[Data items]
[Start of section]
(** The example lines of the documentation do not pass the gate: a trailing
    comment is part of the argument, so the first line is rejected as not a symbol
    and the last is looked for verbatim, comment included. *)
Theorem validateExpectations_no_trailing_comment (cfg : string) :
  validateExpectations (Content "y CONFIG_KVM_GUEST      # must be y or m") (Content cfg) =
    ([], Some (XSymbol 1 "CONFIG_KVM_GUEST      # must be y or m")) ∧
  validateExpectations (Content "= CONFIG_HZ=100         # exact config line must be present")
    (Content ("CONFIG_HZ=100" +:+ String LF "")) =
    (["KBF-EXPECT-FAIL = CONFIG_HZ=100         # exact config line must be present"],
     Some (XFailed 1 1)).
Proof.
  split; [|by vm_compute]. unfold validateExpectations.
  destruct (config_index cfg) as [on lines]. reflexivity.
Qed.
[End of section]
→ **What you have to do**
The response should be the lines from the one containing "([], Some (XSymbol" through the last line of the data, set down exactly and with no other line.

→ **Solved problem**
    ([], Some (XSymbol 1 "CONFIG_KVM_GUEST      # must be y or m")) ∧
  validateExpectations (Content "= CONFIG_HZ=100         # exact config line must be present")
    (Content ("CONFIG_HZ=100" +:+ String LF "")) =
    (["KBF-EXPECT-FAIL = CONFIG_HZ=100         # exact config line must be present"],
     Some (XFailed 1 1)).
Proof.
  split; [|by vm_compute]. unfold validateExpectations.
  destruct (config_index cfg) as [on lines]. reflexivity.
Qed.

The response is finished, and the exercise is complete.